Lucas Merayo, who was in the fifth car of the Madrid-bound Iryo train, told the BBC that about an hour into the journey, it became very bumpy. Passengers became scared and the carriage went silent, he said, “and then we heard a crash” and the train stopped.

Luggage fell and the lights went out. Then they started to hear noises of pain and screams from the three carriages behind them that had derailed, he said.

He and his girlfriend were uninjured, but people were in shock and crying, some experiencing panic attacks. A nurse beside him responded to a call for medical volunteers, and when she came back from the sixth carriage she told him someone had died.

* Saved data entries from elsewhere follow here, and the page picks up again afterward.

Lemma unpublish_device_ok cfg req device deviceType n :
  canonical (nu_TargetPath req) → tidy device (nu_TargetPath req) (fs n) → not_cached cfg (fs n) (nu_VolumeId req) →
  wp (unpublish_device fuel cfg req device deviceType) (λ err n',
    unpublish_outcome device (nu_TargetPath req) (fs n) err (fs n')) n.
Proof.
  intros Hcan Htidy Hno. unfold unpublish_device. apply wp_bind. eapply wp_mono; [by apply getBcacheDevice_plain|].
  intros r n1 [Hn1 [e ->]]. cbv zeta. apply wp_bind, wp_of_world. cbn [String.eqb negb].
  pose proof (os_stat_law (nu_TargetPath req) (nd_world n1)) as Hs. fold (fs n1) in Hs. rewrite Hn1 in Hs.
  destruct (os_stat (nu_TargetPath req) (nd_world n1)).
  - assert (without (nu_TargetPath req) (fs n) = f_mounts (fs n)) as Hw.
    { apply without_all. intros m Hm Ht. rewrite <- Ht in Hs. rewrite <- Hn1 in Hm, Hs.
      destruct (mounts_exist (nd_world n1) m Hm) as [st Hst]. unfold fs in Hs. congruence. }
    assert (∀ n2, fs n2 = fs n → unpublish_outcome device (nu_TargetPath req) (fs n) None (fs n2)) as Hdone.
    { intros n2 ->. split_and!; [done|by left|by rewrite Hw]. }
    apply wp_bind, wp_ret, wp_bind. destruct (negb _); [|by apply wp_ret, wp_ret, Hdone].
    apply wp_bind, wp_on_world. pose proof (os_Remove_law device (nd_world n1)) as Hr.
    destruct (os_Remove device (nd_world n1)) as [[e'|] w]; cbn [fst snd] in *; apply wp_ret, wp_ret.
    + apply Hdone. unfold fs. cbn [nd_world]. by rewrite (proj1 Hr).
    + fold (fs n1) in Hr. rewrite Hn1 in Hr. destruct (Hr) as ([Hm _] & Hf & _). split_and!.
      * eapply kept_removed; [|by intros d _ _|exact Hr]. done.
      * left. exact Hm.
      * intros _. rewrite Hw. split; [exact Hm|]. unfold fs. cbn [nd_world]. rewrite Hf. by apply lookup_delete_None; right.
  - apply wp_ret. by apply unpublish_nothing.
  - rewrite <- Hn1. apply unpublish_block_ok.
  - rewrite <- Hn1 in *. by apply unpublish_fs_ok.
  - rewrite <- Hn1. apply unpublish_block_ok.
Qed.

(** *** A device that is not the one of the table *)

(** Looking at the files [f] works. *)
Definition readable (f : Fs) (target : string) : Prop :=
  ∀ w, fs_of w = f → os_stat target w = StatDir ∧ (EvalSymlinks target w).2 = None ∧ (read_mounts w).2 = None ∧
    ∀ p msg, (unix_Stat p w).1 ≠ inr (Errno msg).

Section readable.
Context (f : Fs) (device target : string) (Hf : readable f target).
Context (Hother : ∀ m, m ∈ f_mounts f → ¬ same_device f device (m_src m)).

Lemma Stat_readable path n : fs n = f → wp (Stat fuel path) (λ r n', fs n' = f ∧ ∀ e, r = inr e → e = ENOENT) n.
Proof.
  intros Hn. apply (wp_retry _ (λ w, fs_of w = f)); [done|done|]. intros w l p t Hw.
  destruct (unix_Stat_law path w) as [Hk Hr]. destruct (Hf w Hw) as (_ & _ & _ & He). specialize (He path).
  destruct (unix_Stat path w) as [[st|[]] w']; cbn [fst snd] in *.
  - by rewrite <- Hw.
  - split; [by rewrite <- Hw|]. by intros e [= <-].
  - split; [congruence|done].
  - by edestruct He.
Qed.

Lemma other_device m n : fs n = f → m ∈ f_mounts f →
  wp (isSameDevice fuel device (m_src m)) (λ r n', fs n' = f ∧ r = (false, None)) n.
Proof.
  intros Hn Hm. assert (wp (isSameDevice fuel device (m_src m)) (λ r n', r.2 = None) n) as Hnone.
  { unfold isSameDevice. destruct (String.eqb _ _); [done|]. apply wp_bind. eapply wp_mono; [by eapply Stat_readable|].
    intros [st|e] n1 [Hn1 He]; [|by rewrite (He e eq_refl)].
    apply wp_bind. eapply wp_mono; [by eapply Stat_readable|]. intros [st2|e] n2 [Hn2 He2]; [done|by rewrite (He2 e eq_refl)]. }
  eapply wp_mono; [apply wp_and; [exact Hnone|by apply isSameDevice_ok]|].
  intros [b [e|]] n1 [Hr [Hn1 Hb]]; simpl in Hr; [done|]. rewrite Hn in *. split; [done|].
  destruct b; [|done]. by destruct (Hother m Hm); apply Hb.
Qed.

Lemma not_mounted n : canonical target → fs n = f →
  wp (IsMounted fuel device target) (λ r n', fs n' = f ∧ r = (false, None)) n.
Proof.
  intros Hcan Hn. destruct (canonical_clean _ Hcan) as [Habs Hclean]. unfold IsMounted, Abs. apply wp_bind, wp_of_world.
  rewrite Habs, Hclean. apply wp_bind, wp_of_world. destruct (Hf (nd_world n) Hn) as (_ & He & Hr & _).
  destruct (EvalSymlinks target (nd_world n)) as [d [e|]] eqn:Ed; simpl in He; [done|].
  apply EvalSymlinks_law in Ed as ->; [|done]. apply wp_bind, wp_of_world.
  destruct (read_mounts (nd_world n)) as [data [e|]] eqn:Er; simpl in Hr; [done|].
  apply read_mounts_law in Er as [-> Hwf]. fold (fs n) in *. rewrite mount_table_lines, Hn in * by done.
  apply wp_bind. eapply wp_mono; [apply (wp_range _ _ _
    (λ rest _ n', fs n' = f ∧ ∀ l, l ∈ rest → l = "" ∨ ∃ m, m ∈ f_mounts f ∧ l = mount_line m)
    (λ r n', fs n' = f ∧ r = inl ()))|].
  - split; [done|]. intros l [(m & -> & Hm)%list_elem_of_fmap|Hl]%elem_of_app; [right; eauto|left; set_solver].
  - intros l rest _ n1 [Hn1 Hl]. destruct (Hl l) as [->|(m & Hm & ->)]; [by left| |].
    { apply wp_ret. split; [done|]. intros; apply Hl; by right. }
    unfold check_line. destruct (Fields_mount_line m) as [r ->]; [by eapply Forall_forall in Hwf|].
    apply wp_bind. eapply wp_mono; [by apply other_device|]. intros ? n2 [Hn2 ->]. apply wp_ret. split; [done|].
    intros; apply Hl; by right.
  - by intros [] n1 [Hn1 _].
  - intros r n1 [Hn1 ->]. by apply wp_ret.
Qed.
Lemma looked_trans n n1 n2 : looked n n1 → looked n1 n2 → looked n n2.
Proof.
  intros (t & E & Ht) (t' & E' & Ht'). exists (t ++ t'). unfold ran in *. rewrite E', E, app_assoc.
  split; [done|by apply Forall_app].
Qed.

Lemma wp_looked {A} (m : M (Node W) A) (Q : A → Node W → Prop) n :
  runs_only looks m → wp m Q n → wp m (λ a n', Q a n' ∧ looked n n') n.
Proof. apply wp_only. Qed.

Lemma only_getLv group id : runs_only looks (getLvFromContext (W:=W) group id).
Proof.
  apply only_bind.
  - unfold LocalVolumeImplement.VolumeList, Lvm2Implement.LVS, ExecuteCommandWithOutput. cbv zeta.
    apply only_bind; [apply only_bind; [by apply only_spawn; left|intros; apply only_ret]|].
    intros [out [e|]]; [by destruct (Contains _ _); apply only_ret|]. apply only_bind; [apply only_lift|intros; apply only_ret].
  - intros [rows [e|]]; [apply only_ret|]. destruct (List.find _ rows); apply only_ret.
Qed.

Lemma only_second groups : runs_only looks (LocalPartitionImplement.second (W:=W) groups "/").
Proof. apply only_none. intros n. unfold LocalPartitionImplement.second. by destruct (Split groups "/") as [|? [|? ?]]. Qed.

Lemma only_ScanDisk groups : runs_only looks (LocalPartitionImplement.ScanDisk (W:=W) groups).
Proof.
  apply only_bind; [apply only_second|]. intros dev. apply only_none. intros n. unfold LocalPartitionImplement.sys.
  by destruct (sys_ScanDisk _ _).
Qed.

Lemma only_GetPartition name groups : runs_only looks (LocalPartitionImplement.GetPartition (W:=W) name groups).
Proof.
  apply only_bind; [apply only_second|]. intros _. apply only_bind; [apply only_ScanDisk|].
  intros [d [e|]]; [apply only_ret|]. destruct (List.find _ _); apply only_ret.
Qed.
(** The objects the client may answer with: the group of a volume is the name
    of a volume group, or names a disk after a slash. *)
Definition expandable (lvr : LogicVolume) : Prop :=
  let group := ls_DeviceGroup (lv_Spec lvr) in
  (volume_type lvr = LvmVolumeType → group ≠ "" ∧ valid_name group) ∧
  (volume_type lvr = RawVolumeType → ∃ a dev rest, Split group "/" = a :: dev :: rest).

(** [device] is the volume [id] with the object [lvr]: a device file with the
    numbers LVM has, the only thing that may have changed since [n], or the
    partition with the name of the volume. *)
Inductive volume_device (n : Node W) (f : Fs) (lvr : LogicVolume) (id : string) : string → Prop :=
| device_lvm lv :
    volume_type lvr = LvmVolumeType →
    l_lvs (lvm_of (nd_world n)) !! (ls_DeviceGroup (lv_Spec lvr), id) = Some lv →
    calm (eq (Join2 DeviceDirectory id)) (fs n) f →
    device_at f (Join2 DeviceDirectory id) (lvi_LVKernelMajor lv) (lvi_LVKernelMinor lv) →
    volume_device n f lvr id (Join2 DeviceDirectory id)
| device_raw a dev rest disk number part :
    volume_type lvr = RawVolumeType →
    Split (ls_DeviceGroup (lv_Spec lvr)) "/" = a :: dev :: rest →
    disks_of n !! ("/dev/" +:+ dev) = Some disk →
    dd_Partitions disk !! number = Some part → p_Name part = PartitionName id → f = fs n →
    volume_device n f lvr id (GetPartitionKname (dd_Path disk) (p_Number part)).
(* ===== verification/VolumeHistory.v ===== *)
(** * Histories of the volume manager

    Any sequence of calls of the volume manager, whatever each of them returns:
    the lvm state stays well formed and no volume is lost, made or resized but
    by a call that names it. *)

From S2P Require Import Prelude GoStrings Api GoRuntime Mutx Exec Utils LvmParse Lvmd Bcache Volume LvmSpec VolumeCorrect LvmTools LvmSim.

#[local] Open Scope string_scope.
#[local] Open Scope list_scope.
#[local] Open Scope Z_scope.

(** ** Calls *)

(** The operations of [LocalVolume] that change the devices of the node. *)
Inductive request :=
| ReqCreate (lvName vgName : string) (size ratio : Z)
| ReqResize (lvName vgName : string) (size ratio : Z)
| ReqDelete (lvName vgName : string)
| ReqAddDisk (disk vgName : string)
| ReqRemoveDisk (disk vgName : string)
| ReqDeleteBcache (dev cacheDev : string).

(** Names Kubernetes and the configuration let through. *)
Definition valid_request (r : request) : Prop :=
  match r with
  | ReqCreate lv vg size _ | ReqResize lv vg size _ => ok_names lv vg ∧ is_u64 size
  | ReqDelete lv vg => has_char "/" lv = false ∧ valid_name vg
  | ReqAddDisk disk vg => safe disk ∧ valid_name (ToLower vg) ∧ ToLower vg ≠ "" ∧ safe (ToLower vg)
  | ReqRemoveDisk disk vg => safe disk ∧ valid_name vg ∧ safe vg
  | ReqDeleteBcache _ _ => True
  end.

Section serve.
Context {St : Type} `{HasLocks St, Lvm2 St, Bcache St, GoRuntime}.

Definition serve (r : request) : M St (option error) :=
  match r with
  | ReqCreate lv vg size ratio => LocalVolumeImplement.CreateVolume lv vg size ratio
  | ReqResize lv vg size ratio => LocalVolumeImplement.ResizeVolume lv vg size ratio
  | ReqDelete lv vg => LocalVolumeImplement.DeleteVolume lv vg
  | ReqAddDisk disk vg => LocalVolumeImplement.AddNewDiskToVg disk vg
  | ReqRemoveDisk disk vg => LocalVolumeImplement.RemoveDiskInVg disk vg
  | ReqDeleteBcache dev cacheDev => LocalVolumeImplement.DeleteBcache dev cacheDev
  end.

Fixpoint serve_all (rs : list request) : M St (list (option error)) :=
  match rs with
  | [] => mret []
  | r :: rs => e ← serve r; es ← serve_all rs; mret (e :: es)
  end.
End serve.

(** ** What a call may do to a volume *)

Definition creates (k : string * string) (r : request) : Prop :=
  match r with ReqCreate lv vg _ _ => k = (vg, VolumePrefix +:+ lv) | _ => False end.
Definition resizes (k : string * string) (r : request) : Prop :=
  match r with ReqResize lv vg _ _ => k = (vg, VolumePrefix +:+ lv) | _ => False end.
Definition deletes (k : string * string) (r : request) : Prop :=
  match r with ReqDelete lv vg => k = (vg, vol_name lv) | _ => False end.

(** No volume is in a thin pool, which only an earlier release made. *)
Definition plain (l : lvm) : Prop := ∀ k i, l_lvs l !! k = Some i → lvi_PoolLV i = "".

(** From [l] to [l'] by the calls [rs]. *)
Record kept (rs : list request) (l l' : lvm) : Prop := {
  kept_plain : plain l';
  kept_volumes k i : l_lvs l !! k = Some i →
    (∃ i', l_lvs l' !! k = Some i' ∧ (Forall (λ r, ¬ resizes k r) rs → i' = i)) ∨ Exists (deletes k) rs;
  kept_new k : is_Some (l_lvs l' !! k) → is_Some (l_lvs l !! k) ∨ Exists (creates k) rs;
  kept_devices dev : one_group l dev → one_group l' dev
}.

Lemma kept_same rs l l' :
  plain l → l_lvs l' = l_lvs l → (∀ dev, one_group l dev → one_group l' dev) → kept rs l l'.
Proof.
  intros Hp E Hd. split; [intros k i; rewrite E; apply Hp| |intros k; rewrite E; by left|done].
  intros k i Hk. left. exists i. by rewrite E.
Qed.

Lemma kept_refl rs l : plain l → kept rs l l.
Proof. intros. by apply kept_same. Qed.

Lemma kept_trans rs1 rs2 l1 l2 l3 : kept rs1 l1 l2 → kept rs2 l2 l3 → kept (rs1 ++ rs2) l1 l3.
Proof.
  intros [P1 V1 N1 D1] [P2 V2 N2 D2]. split; [done| | |auto].
  - intros k i Hk. rewrite Exists_app. destruct (V1 k i Hk) as [(i' & Hk' & E1)|?]; [|tauto].
    destruct (V2 k i' Hk') as [(i'' & Hk'' & E2)|?]; [|tauto]. left. exists i''. split; [done|].
    intros [F1 F2]%Forall_app. rewrite <- E1 by done. auto.
  - intros k Hk. rewrite Exists_app. destruct (N2 k Hk) as [Hk2|?]; [|tauto]. destruct (N1 k Hk2); tauto.
Qed.

Lemma create_kept lv vg size ratio l err l' :
  plain l → create_contract lv vg size l err l' → kept [ReqCreate lv vg size ratio] l l'.
Proof.
  intros Hp HC. destruct err as [e|]; [destruct HC as [-> _]; by apply kept_refl|].
  destruct HC as [(i & _ & ->)|(g & i & Hg & Hk & _ & Hi & El & _ & Hd & _)]; [by apply kept_refl|].
  split.
  - intros k j. rewrite El, lookup_insert_Some. intros [[_ <-]|[_ Hj]]; [done|by eapply Hp].
  - intros k j Hj. left. exists j. rewrite El, lookup_insert_ne; [done|congruence].
  - intros k. rewrite El, lookup_insert_is_Some'. intros [<-|?]; [right; by left|by left].
  - intros dev. apply (moves_one_group _ _ _ _ (moves_same_devices nobody nobody _ _ Hd)).
Qed.

(** A resize changes the size of one volume. *)
Lemma lvresize_kept lv vg gib l l' :
  lvm_step (CLvResize lv vg gib) l l' →
  ∃ i, l_lvs l !! (vg, lv) = Some i ∧ lvi_VGName (lv_sized i (gib * GiB)) = lvi_VGName i ∧
    l_lvs l' = <[(lvi_VGName i, lvi_LVName i) := lv_sized i (gib * GiB)]> (l_lvs l) ∧
    same_devices (l_pvs l) (l_pvs l').
Proof. inversion 1; subst. eexists. done. Qed.

Lemma resize_kept unknown lv vg size ratio l err l' :
  wf_lvm l → plain l → resize_contract unknown lv vg size ratio l err l' → kept [ReqResize lv vg size ratio] l l'.
Proof.
  intros Hwf Hp HC. destruct err as [e|].
  { destruct HC as [[->|(i & Hi & Hpool & _)] _]; [by apply kept_refl|]. by destruct (Hpool (Hp _ _ Hi)). }
  destruct HC as [[_ ->]|(g & i & Hg & Hi & [[_ ->]|(_ & (l1 & Hl1 & Hst) & _)])]; [by apply kept_refl..|].
  assert (l1 = l) as -> by (destruct Hl1 as [|[Hpool _]]; [done|by destruct (Hpool (Hp _ _ Hi))]).
  destruct (lvresize_kept _ _ _ _ _ Hst) as (j & Hj & _ & El & Hd).
  destruct (wf_lvs _ Hwf _ _ _ Hj) as (Hvg & Hn & _). rewrite Hvg, Hn in El. split.
  - intros k x. rewrite El, lookup_insert_Some. intros [[_ <-]|[_ Hx]]; [by apply (Hp _ _ Hj)|by eapply Hp].
  - intros k x Hx. left. rewrite El. destruct (decide (k = (vg, VolumePrefix +:+ lv))) as [->|Hne].
    + eexists. split; [apply lookup_insert_eq|]. intros HF%Forall_inv. destruct (HF eq_refl).
    + exists x. by rewrite lookup_insert_ne.
  - intros k. rewrite El, lookup_insert_is_Some'. intros [<-|?]; left; eauto.
  - intros dev. apply (moves_one_group _ _ _ _ (moves_same_devices nobody nobody _ _ Hd)).
Qed.

Lemma vol_name_nonempty lv : vol_name lv ≠ "".
Proof.
  unfold vol_name. destruct (HasPrefix lv VolumePrefix) eqn:E; cbn; [|done]. intros ->. done.
Qed.

Lemma delete_kept lv vg l err l' :
  plain l → delete_contract lv vg l err l' → kept [ReqDelete lv vg] l l'.
Proof.
  intros Hp [(Hid & Hsub & Hdoom & _) _]. split.
  - intros k i Hk. eapply Hp, lookup_weaken; done.
  - intros k i Hk. destruct (l_lvs l' !! k) as [j|] eqn:Hj.
    + left. exists j. split; [done|]. intros _. pose proof (lookup_weaken _ _ _ _ Hj Hsub). congruence.
    + right. left. destruct (Hdoom k i Hk Hj) as [Hvg [Hn|[Hn|(i0 & Hi0 & Hpool & _)]]].
      * destruct k. cbn in *. congruence.
      * rewrite (Hp _ _ Hk) in Hn. by destruct (vol_name_nonempty lv).
      * by destruct (Hpool (Hp _ _ Hi0)).
  - intros k [j Hj]. left. exists j. by eapply lookup_weaken.
  - intros dev. apply (moves_one_group _ _ _ _ (moves_same_ids nobody nobody _ _ Hid)).
Qed.

(** ** Histories *)

Section history.
Context {St : Type} `{HasLocks St} `{!HasLocksLaws St} `{!Lvm2 St} `{!Lvm2Laws St}.
Context `{!Bcache St} `{!BcacheLaws St} `{!GoRuntime}.

(** A call under the lock does what its contract says, or nothing. *)
Lemma refines_kept R (m : M St (option error)) r s :
  refines R m s → plain (view s) → (∀ err l', R (view s) err l' → kept [r] (view s) l') →
  wp m (λ _ s', get_locks s' = get_locks s ∧ wf_lvm (view s') ∧ kept [r] (view s) (view s')) s.
Proof.
  intros HR Hp HK. eapply wp_mono; [exact HR|]. intros err s' (HL & Hwf & Hd). split_and!; [done..|].
  case_decide; [|by eapply HK]. destruct Hd as [_ ->]. by apply kept_refl.
Qed.

Lemma serve_kept r s :
  valid_request r → wf_lvm (view s) → plain (view s) →
  wp (serve r) (λ _ s', get_locks s' = get_locks s ∧ wf_lvm (view s') ∧ kept [r] (view s) (view s')) s.
Proof.
  intros Hv Hwf Hp. destruct r as [lv vg size ratio|lv vg size ratio|lv vg|disk vg|disk vg|dev cacheDev]; cbn in Hv |- *.
  - destruct Hv as [Hn Hs]. eapply refines_kept; [by apply CreateVolume_ok|done|]. intros. by eapply create_kept.
  - destruct Hv as [Hn Hs]. eapply refines_kept; [by apply ResizeVolume_ok|done|]. intros. by eapply resize_kept.
  - destruct Hv as [Hl Hvg]. eapply refines_kept; [by apply DeleteVolume_ok|done|]. intros. by eapply delete_kept.
  - destruct Hv as (Hd & Hvg & Hne & Hs). eapply refines_kept; [by apply AddNewDiskToVg_ok|done|].
    intros err l' (El & _ & Hm & _). apply kept_same; [done..|]. intros dev. apply (moves_one_group _ _ _ _ Hm).
  - destruct Hv as (Hd & Hvg & Hs). eapply refines_kept; [by apply RemoveDiskInVg_ok|done|].
    intros err l' (El & _ & Hm & _). apply kept_same; [done..|]. intros dev. apply (moves_one_group _ _ _ _ Hm).
  - eapply wp_mono; [by apply DeleteBcache_quiet|]. intros _ s' [HL Hview]. rewrite Hview. split_and!; [done..|].
    by apply kept_refl.
Qed.

Lemma serve_all_kept rs : ∀ s,
  Forall valid_request rs → wf_lvm (view s) → plain (view s) →
  wp (serve_all rs) (λ es s', length es = length rs ∧ get_locks s' = get_locks s ∧ wf_lvm (view s') ∧
    kept rs (view s) (view s')) s.
Proof.
  induction rs as [|r rs IH]; intros s Hv Hwf Hp.
  { apply wp_ret. split_and!; [done..|by apply kept_refl]. }
  apply Forall_cons in Hv as [Hr Hrs]. cbn. apply wp_bind. eapply wp_mono; [by apply serve_kept|].
  intros e s1 (HL1 & Hwf1 & K1). apply wp_bind. eapply wp_mono; [apply IH; [done..|apply K1]|].
  intros es s2 (Hlen & HL2 & Hwf2 & K2). apply wp_ret. split_and!; [cbn; lia|congruence|done|].
  by apply (kept_trans [r] rs _ (view s1)).
Qed.
End history.

Section node.
Context {W : Type} `{OS W} `{!LvmTools W}.

End node.

Definition sample_history : list request :=
  [ReqCreate "pvc-2" "carina-vg-ssd" (5 * GiB) 1; ReqAddDisk "/dev/vdc" "carina-vg-ssd";
   ReqResize "pvc-2" "carina-vg-ssd" (7 * GiB) 1; ReqDelete "pvc-1" "carina-vg-ssd";
   ReqRemoveDisk "/dev/vdc" "carina-vg-ssd"].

Surviving passengers from the derailed carriages broke glass and went on the tracks to escape. Passengers helped one another get down, and he saw seriously injured people, with bleeding heads and improvised bandages.

The first on the scene were people from Adamuz, some in their pyjamas, who offered to transport the injured, Lucas Merayo said.

After two hours, they were evacuated by bus and Lucas eventually made it back home to Madrid on Monday morning, when he hugged his eight-year-old son and began to cry.

“It’s really, really shocking and overwhelming to be alive when everyone else is not,” said the actor and influencer, who is from Argentina.

He said the experience of the crash is “going to be with me all the time”.

As it was dark, he had not realised the oncoming train had fallen into an embankment until he saw it on the news.